Hope, now, is an exercise to see if I still have it in me to hope, despite all the reasons not to that are staring me in the face. The effort of hoping yields its own rewards, no matter the outcome and as intangible as they may sometimes seem. [. . .] Right now, it’s all we’ve got as we stand like Pippin waiting for the next battle, hoping to have hope.
— William Rivers Pitt
Pitt is senior editor and lead columnist for the online alternate news source Truthout. The lines above come from his opinion piece “Two Years of COVID Have Forced Us to Recalibrate Our Concept of Hope,” which was published in Truthout on Christmas Day, 2021.
Nor is Christmas, that time of the fulfillment of expectant awaiting, a bad time to think hope all the way through. Perhaps we can thereby even learn better how to think—by learning something of how to let hope call thought forth.
However, any hope that could initiate thinking by calling it forth would have to be a thoroughly hope-less hope in one important sense. It would have to be authentic hope—hope that has clarified itself entirely, freeing itself from every bit of in-authentic hope that clings to it.

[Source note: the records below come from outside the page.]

#[export] Instance app_orders_in_db : InDb AppDb.t AppOrderRow.t := {|
  table := AppDb.orders;
  set_table l d := AppDb.mk l (AppDb.positions d) (AppDb.trades d) (AppDb.funding_fee_events d) (AppDb.transactions d) (AppDb.spendable_outputs d) (AppDb.channels d) (AppDb.answered_polls d) (AppDb.dlc_messages d) (AppDb.last_outbound_dlc_messages d) |}.
#[export] Instance app_orders_laws : InDbLaws AppDb.t AppOrderRow.t.
Proof. by intros l []. Qed.
#[export] Instance app_positions_in_db : InDb AppDb.t AppPositionRow.t := {|
  table := AppDb.positions;
  set_table l d := AppDb.mk (AppDb.orders d) l (AppDb.trades d) (AppDb.funding_fee_events d) (AppDb.transactions d) (AppDb.spendable_outputs d) (AppDb.channels d) (AppDb.answered_polls d) (AppDb.dlc_messages d) (AppDb.last_outbound_dlc_messages d) |}.
#[export] Instance app_positions_laws : InDbLaws AppDb.t AppPositionRow.t.
Proof. by intros l []. Qed.
#[export] Instance app_trades_in_db : InDb AppDb.t AppTradeRow.t := {|
  table := AppDb.trades;
  set_table l d := AppDb.mk (AppDb.orders d) (AppDb.positions d) l (AppDb.funding_fee_events d) (AppDb.transactions d) (AppDb.spendable_outputs d) (AppDb.channels d) (AppDb.answered_polls d) (AppDb.dlc_messages d) (AppDb.last_outbound_dlc_messages d) |}.
#[export] Instance app_trades_laws : InDbLaws AppDb.t AppTradeRow.t.
Proof. by intros l []. Qed.
#[export] Instance app_funding_fee_events_in_db : InDb AppDb.t AppFundingFeeEventRow.t := {|
  table := AppDb.funding_fee_events;
  set_table l d := AppDb.mk (AppDb.orders d) (AppDb.positions d) (AppDb.trades d) l (AppDb.transactions d) (AppDb.spendable_outputs d) (AppDb.channels d) (AppDb.answered_polls d) (AppDb.dlc_messages d) (AppDb.last_outbound_dlc_messages d) |}.
#[export] Instance app_funding_fee_events_laws : InDbLaws AppDb.t AppFundingFeeEventRow.t.
Proof. by intros l []. Qed.
#[export] Instance app_transactions_in_db : InDb AppDb.t AppTransactionRow.t := {|
  table := AppDb.transactions;
  set_table l d := AppDb.mk (AppDb.orders d) (AppDb.positions d) (AppDb.trades d) (AppDb.funding_fee_events d) l (AppDb.spendable_outputs d) (AppDb.channels d) (AppDb.answered_polls d) (AppDb.dlc_messages d) (AppDb.last_outbound_dlc_messages d) |}.
#[export] Instance app_transactions_laws : InDbLaws AppDb.t AppTransactionRow.t.
Proof. by intros l []. Qed.
#[export] Instance app_spendable_outputs_in_db : InDb AppDb.t SpendableOutputRow.t := {|
  table := AppDb.spendable_outputs;
  set_table l d := AppDb.mk (AppDb.orders d) (AppDb.positions d) (AppDb.trades d) (AppDb.funding_fee_events d) (AppDb.transactions d) l (AppDb.channels d) (AppDb.answered_polls d) (AppDb.dlc_messages d) (AppDb.last_outbound_dlc_messages d) |}.
#[export] Instance app_spendable_outputs_laws : InDbLaws AppDb.t SpendableOutputRow.t.
Proof. by intros l []. Qed.
#[export] Instance app_channels_in_db : InDb AppDb.t AppChannelRow.t := {|
  table := AppDb.channels;
  set_table l d := AppDb.mk (AppDb.orders d) (AppDb.positions d) (AppDb.trades d) (AppDb.funding_fee_events d) (AppDb.transactions d) (AppDb.spendable_outputs d) l (AppDb.answered_polls d) (AppDb.dlc_messages d) (AppDb.last_outbound_dlc_messages d) |}.
#[export] Instance app_channels_laws : InDbLaws AppDb.t AppChannelRow.t.
Proof. by intros l []. Qed.
#[export] Instance app_answered_polls_in_db : InDb AppDb.t AnsweredPollRow.t := {|
  table := AppDb.answered_polls;
  set_table l d := AppDb.mk (AppDb.orders d) (AppDb.positions d) (AppDb.trades d) (AppDb.funding_fee_events d) (AppDb.transactions d) (AppDb.spendable_outputs d) (AppDb.channels d) l (AppDb.dlc_messages d) (AppDb.last_outbound_dlc_messages d) |}.
#[export] Instance app_answered_polls_laws : InDbLaws AppDb.t AnsweredPollRow.t.
Proof. by intros l []. Qed.
#[export] Instance app_dlc_messages_in_db : InDb AppDb.t AppDlcMessageRow.t := {|
  table := AppDb.dlc_messages;
  set_table l d := AppDb.mk (AppDb.orders d) (AppDb.positions d) (AppDb.trades d) (AppDb.funding_fee_events d) (AppDb.transactions d) (AppDb.spendable_outputs d) (AppDb.channels d) (AppDb.answered_polls d) l (AppDb.last_outbound_dlc_messages d) |}.
#[export] Instance app_dlc_messages_laws : InDbLaws AppDb.t AppDlcMessageRow.t.
Proof. by intros l []. Qed.
#[export] Instance app_last_outbound_dlc_messages_in_db : InDb AppDb.t AppLastOutboundRow.t := {|
  table := AppDb.last_outbound_dlc_messages;
  set_table l d := AppDb.mk (AppDb.orders d) (AppDb.positions d) (AppDb.trades d) (AppDb.funding_fee_events d) (AppDb.transactions d) (AppDb.spendable_outputs d) (AppDb.channels d) (AppDb.answered_polls d) (AppDb.dlc_messages d) l |}.
#[export] Instance app_last_outbound_dlc_messages_laws : InDbLaws AppDb.t AppLastOutboundRow.t.
Proof. by intros l []. Qed.

(** The primary keys and unique indices. *)
#[export] Instance app_orders_key : Conflicts AppOrderRow.t := fun r r' =>
  bool_decide (AppOrderRow.id r = AppOrderRow.id r').
#[export] Instance app_positions_key : Conflicts AppPositionRow.t := fun r r' =>
  bool_decide (AppPositionRow.contract_symbol r = AppPositionRow.contract_symbol r').
#[export] Instance app_trades_key : Conflicts AppTradeRow.t := fun _ _ => false.
#[export] Instance app_funding_fee_events_key : Conflicts AppFundingFeeEventRow.t := fun r r' =>
  bool_decide (AppFundingFeeEventRow.contract_symbol r = AppFundingFeeEventRow.contract_symbol r')
  && (AppFundingFeeEventRow.due_date r =? AppFundingFeeEventRow.due_date r').
#[export] Instance app_transactions_key : Conflicts AppTransactionRow.t := fun r r' =>
  bool_decide (AppTransactionRow.txid r = AppTransactionRow.txid r').
#[export] Instance spendable_outputs_key : Conflicts SpendableOutputRow.t := fun r r' =>
  bool_decide (SpendableOutputRow.outpoint r = SpendableOutputRow.outpoint r').
#[export] Instance app_channels_key : Conflicts AppChannelRow.t := fun r r' =>
  bool_decide (AppChannelRow.user_channel_id r = AppChannelRow.user_channel_id r').
#[export] Instance answered_polls_key : Conflicts AnsweredPollRow.t := fun _ _ => false.
#[export] Instance app_dlc_messages_key : Conflicts AppDlcMessageRow.t := fun r r' =>
  bool_decide (AppDlcMessageRow.message_hash r = AppDlcMessageRow.message_hash r').
#[export] Instance app_last_outbound_key : Conflicts AppLastOutboundRow.t := fun r r' =>
  bool_decide (AppLastOutboundRow.peer_id r = AppLastOutboundRow.peer_id r').

(** ** Conversions *)

Section Conversions.
Context `{DL : DecimalLib} `{IL : IdLib}.

(** [impl From<trade::order::Order> for Order]. *)
Definition app_order_row (value : AppOrder.t) : AppOrderRow.t :=
  let '(order_type, limit_price) := app_db_order_type_from (AppOrder.order_type value) in
  let execution_price := order_execution_price value in
  let matching_fee := order_known_matching_fee value in
  let '(status, _, failure_reason) := app_db_order_state_parts (AppOrder.state value) in
  AppOrderRow.mk (uuid_to_string (AppOrder.id value)) (AppOrder.leverage value)
    (AppOrder.quantity value) (app_db_contract_symbol_from (AppOrder.contract_symbol value))
    (app_db_direction_from (AppOrder.direction value)) order_type status
    (unix_timestamp (AppOrder.creation_timestamp value)) limit_price execution_price failure_reason
    (unix_timestamp (AppOrder.order_expiry_timestamp value))
    (app_db_order_reason_from (AppOrder.reason value)) (AppOrder.stable value)
    (as_i64 <$> matching_fee).

(** [derive_order_state]. *)
Definition derive_order_state (order_state : AppDbOrderState.t) (execution_price : option f32)
    (matching_fee : option Z) (failure_reason : option AppDbFailureReason.t)
    : outcome AppModelError AppOrderState.t :=
  match order_state with
  | AppDbOrderState.Initial => Ok AppOrderState.Initial
  | AppDbOrderState.Rejected => Ok AppOrderState.Rejected
  | AppDbOrderState.Open => Ok AppOrderState.Open
  | AppDbOrderState.Filling =>
    match execution_price with
    | None => Err MissingExecutionPrice
    | Some execution_price =>
      Ok (AppOrderState.Filling execution_price (as_u64 (default 0 matching_fee)))
    end
  | AppDbOrderState.Failed =>
    Ok (AppOrderState.Failed execution_price (as_u64 <$> matching_fee)
          (app_failure_reason_from (default AppDbFailureReason.default failure_reason)))
  | AppDbOrderState.Filled =>
    match execution_price with
    | None => Err MissingExecutionPrice
    | Some execution_price =>
      match matching_fee with
      | None => Err MissingMatchingFee
      | Some matching_fee => Ok (AppOrderState.Filled execution_price (as_u64 matching_fee))
      end
    end
  end.

(** [impl TryFrom<Order> for trade::order::Order]. *)
Definition app_order_try_from (value : AppOrderRow.t) : outcome AppModelError AppOrder.t :=
  id ← ok_or InvalidId (uuid_parse_str (AppOrderRow.id value));
  order_type ← app_order_type_try_from (AppOrderRow.order_type value, AppOrderRow.limit_price value);
  state ← derive_order_state (AppOrderRow.state value) (AppOrderRow.execution_price value)
    (AppOrderRow.matching_fee_sats value) (AppOrderRow.failure_reason value);
  creation_timestamp ← expect (from_unix_timestamp (AppOrderRow.creation_timestamp value));
  order_expiry_timestamp ← expect (from_unix_timestamp (AppOrderRow.order_expiry_timestamp value));
  Ok (AppOrder.mk id (AppOrderRow.leverage value) (AppOrderRow.quantity value)
        (app_contract_symbol_from (AppOrderRow.contract_symbol value))
        (app_direction_from (AppOrderRow.direction value)) order_type state creation_timestamp
        order_expiry_timestamp (app_order_reason_from (AppOrderRow.reason value))
        (AppOrderRow.stable value) (app_failure_reason_from <$> AppOrderRow.failure_reason value)).
Lemma update_order_keeps order_id state price fee reason d :
  has_columns state (is_some price) (is_some fee) = true ->
  keeps_ok d (update_order order_id (updated_row state price fee reason) d).
Proof.
  intros Hs (Hp & Ho & Hc). split_and!; [done| |].
  - unfold unique_orders. cbn. unfold update_rows. rewrite map_map. erewrite map_ext; [exact Ho|].
    intros r. cbn. destruct (AppOrders.is_id order_id r); [apply updated_row_keeps_id|done].
  - cbn. unfold update_rows. apply Forall_map. eapply Forall_impl; [exact Hc|]. intros r Hr. cbn.
    destruct (AppOrders.is_id order_id r); [by apply updated_row_complete|done].
Qed.

Lemma insert_position_keeps r d : keeps_ok d (s_insert (R := AppPositionRow.t) r d).2.
Proof.
  intros [Hp Ho]. unfold s_insert. destruct (existsb _ _) eqn:He; [done|]. split; [|done]. cbn.
  rewrite length_app. destruct (AppDb.positions d) as [|r' l] eqn:Hl; [cbn; lia|]. exfalso.
  cbn in He. rewrite Hl in He. cbn in He. unfold conflicts, app_positions_key in He.
  by destruct (AppPositionRow.contract_symbol r), (AppPositionRow.contract_symbol r').
Qed.

#[export] Instance keeps_ok_frame : TradeFrame keeps_ok.
Proof.
  assert (Hpre : PreOrder keeps_ok) by (split; unfold keeps_ok; [intros d|intros d d' d'']; tauto).
  split; [exact Hpre|..].
  - intros id st price fee reason Hs. apply update_state_steps; [done|]. intros d. by apply update_order_keeps.
  - intros r Hr d. by apply insert_order_keeps.
  - intros p f d [Hp Ho]. split; [|done]. cbn. unfold update_rows. by rewrite length_map.
  - intros r d. apply insert_position_keeps.
  - intros p d [Hp Ho]. split; [|done]. cbn. rewrite <-Hp. clear.
    induction (AppDb.positions d); cbn; [done|]. destruct (negb _); cbn; lia.
  - intros l d H. unfold s_insert_all. case_match; exact H.
  - intros r d H. unfold s_insert_or_ignore. case_match; exact H.
  - intros p f d H. exact H.
Qed.

(** ** Stored messages are left alone *)

Definition same_messages (d d' : AppDb.t) : Prop :=
  AppDb.dlc_messages d' = AppDb.dlc_messages d /\
  AppDb.last_outbound_dlc_messages d' = AppDb.last_outbound_dlc_messages d.

#[export] Instance same_messages_frame : TradeFrame same_messages.
Proof.
  assert (Hpre : PreOrder same_messages)
    by (split; unfold same_messages; [done|]; intros d d' d'' [-> ->] [-> ->]; done).
  split; [exact Hpre|..].
  - intros id st price fee reason _. by apply update_state_steps.
  - intros r _ d. unfold s_insert. by case_match.
  - by intros p f d.
  - intros r d. unfold s_insert. by case_match.
  - by intros p d.
  - intros l d. unfold s_insert_all. by case_match.
  - intros r d. unfold s_insert_or_ignore. by case_match.
  - by intros p f d.
Qed.

Section AppDbOk.
Context `{DL : DecimalLib} `{BL : BitcoinLib} `{IL : IdLib}.

(** C11: the app's database stays well-formed under every handler, also when the
    handler fails or panics half-way: at most one position is stored (the one all
    handlers work on), every order has one row, and every order reads back, as the
    columns its state and type need are filled ([row_complete_reads]). *)
Theorem handlers_keep_app_db_ok (config : option f32) (now : OffsetDateTime) :
  (forall order_id reason error, steps (on_state keeps_ok) (order_failed order_id reason error)) /\
  (forall order_id price fee, steps (on_state keeps_ok) (order_filling order_id price fee)) /\
  (forall order_id, steps (on_state keeps_ok) (order_filled order_id)) /\
  (forall order filled_with, steps (on_state keeps_ok) (async_order_filling order filled_with)) /\
  steps (on_state keeps_ok) (check_open_orders now) /\
  (forall state, steps (on_state keeps_ok) (set_position_state state)) /\
  (forall order, steps (on_state keeps_ok) (update_position_after_order_submitted order)) /\
  steps (on_state keeps_ok) handle_renew_offer /\
  (forall expiry events, steps (on_state keeps_ok) (handle_rollover_offer config now expiry events)) /\
  steps (on_state keeps_ok) (update_position_after_rollover now) /\
  (forall events, steps (on_state keeps_ok) (handle_funding_fee_events config now events)) /\
  (forall order expiry, steps (on_state keeps_ok)
     (update_position_after_dlc_channel_creation_or_update config now order expiry)) /\
  (forall order, steps (on_state keeps_ok) (update_position_after_dlc_closure config now order)) /\
  (forall trades, steps (on_state keeps_ok) (new_trades trades)) /\
  (forall events, steps (on_state keeps_ok) (handle_unpaid_funding_fee_events events)) /\
  (forall symbol since, steps (on_state keeps_ok) (mark_funding_fee_events_as_paid now symbol since)).
Proof using Type. apply handlers_frame, _. Qed.
End AppDbOk.
(** The free function [calculate_coordinator_settlement_amount]. *)
Definition coordinator_settlement_amount (opening_price closing_price : Decimal) (quantity : f32)
    (long_leverage short_leverage : f32) (coordinator_direction : Direction) (matching_fee : Amount)
    : outcome string Z :=
  let close_position_fee := matching_fee in
  long_margin ← calculate_margin opening_price quantity long_leverage;
  short_margin ← calculate_margin opening_price quantity short_leverage;
  total_margin ← expect (amount_add long_margin short_margin);
  pnl ← calculate_pnl opening_price closing_price quantity coordinator_direction long_margin
          short_margin;
  let coordinator_margin :=
    match coordinator_direction with Long => long_margin | Short => short_margin end in
  amount ← d_from_u64 coordinator_margin +! d_from_i64 pnl;
  let amount := d_max amount d_zero in
  amount ← amount +! d_from_u64 close_position_fee;
  amount ← expect (d_to_u64 amount);
  Ok (Z.min amount total_margin).

(** [Position::calculate_coordinator_settlement_amount]. *)
Definition calculate_coordinator_settlement_amount (p : Position.t) (closing_price : Decimal)
    (matching_fee : Amount) : outcome string Z :=
  opening_price ← ok_or "try_from"%string (d_try_from_f32 (Position.average_entry_price p));
  let direction := Position.trader_direction p in
  coordinator_settlement_amount opening_price closing_price (Position.quantity p)
    (leverage_long direction (Position.trader_leverage p) (Position.coordinator_leverage p))
    (leverage_short direction (Position.trader_leverage p) (Position.coordinator_leverage p))
    (opposite direction) matching_fee.

(** The settled amount of a position that lost or won [settled_contracts]: the
    block the two closing cases of the function below share. *)
Definition settle_contracts (position_average_execution_price : f32)
    (trade_average_execution_price : Decimal) (settled_contracts leverage_long leverage_short : f32)
    (position_direction : Direction) (position_trader_margin : Amount) : outcome string Z :=
  opening_price ← decimal_from_f32 position_average_execution_price;
  long_margin ← calculate_margin opening_price settled_contracts leverage_long;
  short_margin ← calculate_margin opening_price settled_contracts leverage_short;
  pnl ← calculate_pnl opening_price trade_average_execution_price settled_contracts
          position_direction long_margin short_margin;
  amount ← i64_add (as_i64 position_trader_margin) pnl;
  Ok (as_u64 (Z.max amount 0)).

(** The free function [calculate_accept_settlement_amount_partial_close]. *)
Definition accept_settlement_amount_partial_close (debug_assertions : bool)
    (position_quantity : f32) (position_direction : Direction)
    (position_average_execution_price position_trader_leverage position_coordinator_leverage : f32)
    (trade_quantity : f32) (trade_direction : Direction) (trade_average_execution_price : Decimal)
    : outcome string Amount :=
  position_contracts ← decimal_from_f32 position_quantity;
  trade_contracts ← decimal_from_f32 trade_quantity;
  let before := compute_relative_contracts position_contracts position_direction in
  let trade := compute_relative_contracts trade_contracts trade_direction in
  after ← before +! trade;
  let leverage_long :=
    leverage_long position_direction position_trader_leverage position_coordinator_leverage in
  let leverage_short :=
    leverage_short position_direction position_trader_leverage position_coordinator_leverage in
  opening_price ← decimal_from_f32 position_average_execution_price;
  position_trader_margin ← calculate_margin opening_price position_quantity position_trader_leverage;
  (* Position reduced. *)
  if d_eqb (d_signum before) (d_signum after) && d_ltb (d_abs after) (d_abs before)
     && negb (d_is_zero after) then
    settle_contracts position_average_execution_price trade_average_execution_price trade_quantity
      leverage_long leverage_short position_direction position_trader_margin
  (* Position changed direction. *)
  else if negb (d_eqb (d_signum before) (d_signum after)) && negb (d_is_zero after) then
    settle_contracts position_average_execution_price trade_average_execution_price
      position_quantity leverage_long leverage_short position_direction position_trader_margin
  (* Position extended. *)
  else if d_eqb (d_signum before) (d_signum after) && d_ltb (d_abs before) (d_abs after) then
    Ok position_trader_margin
  (* Position either fully settled or unchanged. This is a bug. *)
  else if debug_assertions then Panic
  else Err "Invalid parameters for position resizing"%string.

(** [Position::calculate_accept_settlement_amount_partial_close]. *)
Definition calculate_accept_settlement_amount_partial_close (debug_assertions : bool)
    (p : Position.t) (trade_params : TradeParams.t) : outcome string Amount :=
  price ← trade_average_execution_price trade_params;
  accept_settlement_amount_partial_close debug_assertions (Position.quantity p)
    (Position.trader_direction p) (Position.average_entry_price p) (Position.trader_leverage p)
    (Position.coordinator_leverage p) (TradeParams.quantity trade_params)
    (TradeParams.direction trade_params) price.

(** [trade/mod.rs: liquidation_price]. *)
Definition liquidation_price {E} (price leverage : Decimal) (direction : Direction)
    (maintenance_margin : Decimal) : outcome E Decimal :=
  match direction with
  | Long => calculate_long_liquidation_price leverage price maintenance_margin
  | Short => calculate_short_liquidation_price leverage price maintenance_margin
  end.

(** The margin that is left of [margin] after paying [funding_fee]. *)
Definition pay_from_margin {E} (margin funding_fee : Amount) : outcome E Amount :=
  funding_fee ← expect (amount_to_signed funding_fee);
  margin ← expect (amount_to_signed margin);
  new_margin ← expect (signed_sub margin funding_fee);
  Ok (default 0 (signed_to_unsigned new_margin)).

Definition with_coordinator (p : Position.t) (margin : Amount) (leverage liquidation_price : f32)
    : Position.t :=
  Position.mk (Position.id p) (Position.trader p) (Position.contract_symbol p) (Position.quantity p)
    (Position.trader_direction p) (Position.average_entry_price p) (Position.closing_price p)
    (Position.trader_realized_pnl_sat p) (Position.trader_liquidation_price p) liquidation_price
    (Position.trader_margin p) margin (Position.trader_leverage p) leverage
    (Position.position_state p) (Position.order_matching_fees p) (Position.creation_timestamp p)
    (Position.expiry_timestamp p) (Position.update_timestamp p) (Position.temporary_contract_id p)
    (Position.stable p).
Definition with_trader (p : Position.t) (margin : Amount) (leverage liquidation_price : f32)
    : Position.t :=
  Position.mk (Position.id p) (Position.trader p) (Position.contract_symbol p) (Position.quantity p)
    (Position.trader_direction p) (Position.average_entry_price p) (Position.closing_price p)
    (Position.trader_realized_pnl_sat p) liquidation_price
    (Position.coordinator_liquidation_price p) margin (Position.coordinator_margin p) leverage
    (Position.coordinator_leverage p) (Position.position_state p) (Position.order_matching_fees p)
    (Position.creation_timestamp p) (Position.expiry_timestamp p) (Position.update_timestamp p)
    (Position.temporary_contract_id p) (Position.stable p).

(** [Position::apply_funding_fee]. *)
Definition apply_funding_fee {E} (p : Position.t) (funding_fee : FundingFee.t)
    (maintenance_margin_rate : Decimal) : outcome E Position.t :=
  quantity ← decimal_from_f32 (Position.quantity p);
  average_entry_price ← decimal_from_f32 (Position.average_entry_price p);
  match funding_fee with
  | FundingFee.Zero => Ok p
  | FundingFee.CoordinatorPays funding_fee =>
    margin ← pay_from_margin (Position.coordinator_margin p) funding_fee;
    leverage ← calculate_leverage quantity margin average_entry_price;
    price ← liquidation_price average_entry_price leverage
              (opposite (Position.trader_direction p)) maintenance_margin_rate;
    leverage ← f32_from_decimal leverage;
    price ← f32_from_decimal price;
    Ok (with_coordinator p margin leverage price)
  | FundingFee.TraderPays funding_fee =>
    margin ← pay_from_margin (Position.trader_margin p) funding_fee;
    leverage ← calculate_leverage quantity margin average_entry_price;
    price ← liquidation_price average_entry_price leverage (Position.trader_direction p)
              maintenance_margin_rate;
    leverage ← f32_from_decimal leverage;
    price ← f32_from_decimal price;
    Ok (with_trader p margin leverage price)
  end.

(** What the earning party's reserve is after receiving [funding_fee]. *)
Definition add_to_reserve {E} (reserve funding_fee : Amount) : outcome E Amount :=
  funding_fee ← expect (amount_to_signed funding_fee);
  reserve ← expect (amount_to_signed reserve);
  new_reserve ← expect (signed_add reserve funding_fee);
  expect (signed_to_unsigned new_reserve).

(** [Node::apply_funding_fee_to_channel], from the usable balances of the
    coordinator and the trader in the channel. *)
Definition apply_funding_fee_to_channel {E} (reserves : outcome E (Amount * Amount))
    (funding_fee : FundingFee.t) : outcome E (Amount * Amount) :=
  '(collateral_reserve_coordinator, collateral_reserve_trader) ← reserves;
  match funding_fee with
  | FundingFee.Zero => Ok (collateral_reserve_coordinator, collateral_reserve_trader)
  | FundingFee.CoordinatorPays funding_fee =>
    new ← add_to_reserve collateral_reserve_trader funding_fee;
    Ok (collateral_reserve_coordinator, new)
  | FundingFee.TraderPays funding_fee =>
    new ← add_to_reserve collateral_reserve_coordinator funding_fee;
    Ok (new, collateral_reserve_trader)
  end.
End Settlement.

(** ** What is settled *)

Section SettlementTheorems.
Context `{DL : DecimalLib} `{BL : BitcoinLib} `{IL : IdLib}.
Context `{!DecimalLaws DL} `{!BitcoinLaws BL}.

Lemma d_int_u64 z : 0 <= z < 2 ^ 64 -> d_int (d_from_u64 z) z.
Proof. apply dval_from_u64. Qed.

Lemma calculate_margin_range {E} price quantity leverage m :
  calculate_margin (E := E) price quantity leverage = Ok m -> 0 <= m < 2 ^ 64.
Proof.
  unfold calculate_margin. intros Hm. inv_ok. case_match.
  - injection Hm as <-. lia.
  - inv_ok. by eapply amount_from_btc_range.
Qed.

Such hopeless hope is what is truly most worth hoping for.
The forlorn hope is not only a real hope, it is the only real hope of mankind.
— G. K. Chesterton
* * *
In reality hope is the worst of all evils because it prolongs our torments.
— Friedrich Nietzsche
Waiting is more initiating and far-reaching than all hoping, which always counts with something on something.
— Martin Heidegger
Any hope the fulfillment of which counts on some specific outcome to a given situation tends to denature hope. Such hoping for a pre-defined outcome robs hope of its full power, its infinite capacity to keep open the way to whatever the future may bring. It turns hope from an open and opening willed expectancy that can never be extinguished into a closed and closing wishful expectation that is always doomed to eventual frustration — something that, as Nietzsche says in the line from him above, always just prolongs an underlying torment.
Authentic hope accepts with gratitude whatever is given, and then communicates such grateful acceptance to others. True hope refuses ever to let itself be closed off and shut down, and it always extends itself broadly. It is infectious.
In contrast, false hope is no more than a disguised wish, the mere simulacrum of genuine hope. Such false hope is selfish, self-centered, and easily shut down. It remains incommunicable.
Sartre famously said that life begins the other side of despair. Given the etymology of the word despair (from Latin de- “without” plus sperare “to hope”) that means that life begins the other side of hopelessness.
It is only there, too, that true hope is born.
* * *
Hoping against hope, he believed that he would become “the father of many nations,” according to what was said, “So numerous shall your descendants be.”
— Romans 4:18 (NRSV)
True hope does not prolong one’s torment, as does the false hope Nietzsche addresses. Instead, true hope overcomes torment. It continues without reservation to trust that the promises it has received will be fulfilled, regardless of how desolate things may appear at any given moment. Only such persistent, unfathomably faithful trust is authentic hope, freed from all the tormenting illusions of false hope. True hope simply trusts. It is filled full of nothing but faith.
True hope does not count on things turning out in some given way at some given time, if only one manages well — manages, for example, to have the luck to place one’s bets on the winning number in some game of roulette. True hope opens out beyond all issues of efficacy and expectation, as Heidegger knew and said in the second epigraph to the preceding section of this post.
True hope also has nothing of selfishness or the calculation of private interest about it. In contrast with all such self-centered concern, true hope opens beyond itself, embracing everyone, oneself included, with pure love.
In Christian scripture, Paul knew all that; and let it be known to others, as when he wrote in the following famous verses:
Love is patient; love is kind; love is not envious or boastful or arrogant or rude. It does not insist on its own way; it is not irritable or resentful; it does not rejoice in wrongdoing, but rejoices in the truth. It bears all things, believes all things, hopes all things, endures all things.
— 1 Corinthians 13:4-7 (NRSV)
* * *
To live without hope is to cease to live.
— Fyodor Dostoevsky
It is only for the sake of those without hope that hope is given to us.
— Walter Benjamin
Dostoevsky and Benjamin are speaking of true hope in the lines above.
They knew what they were talking about.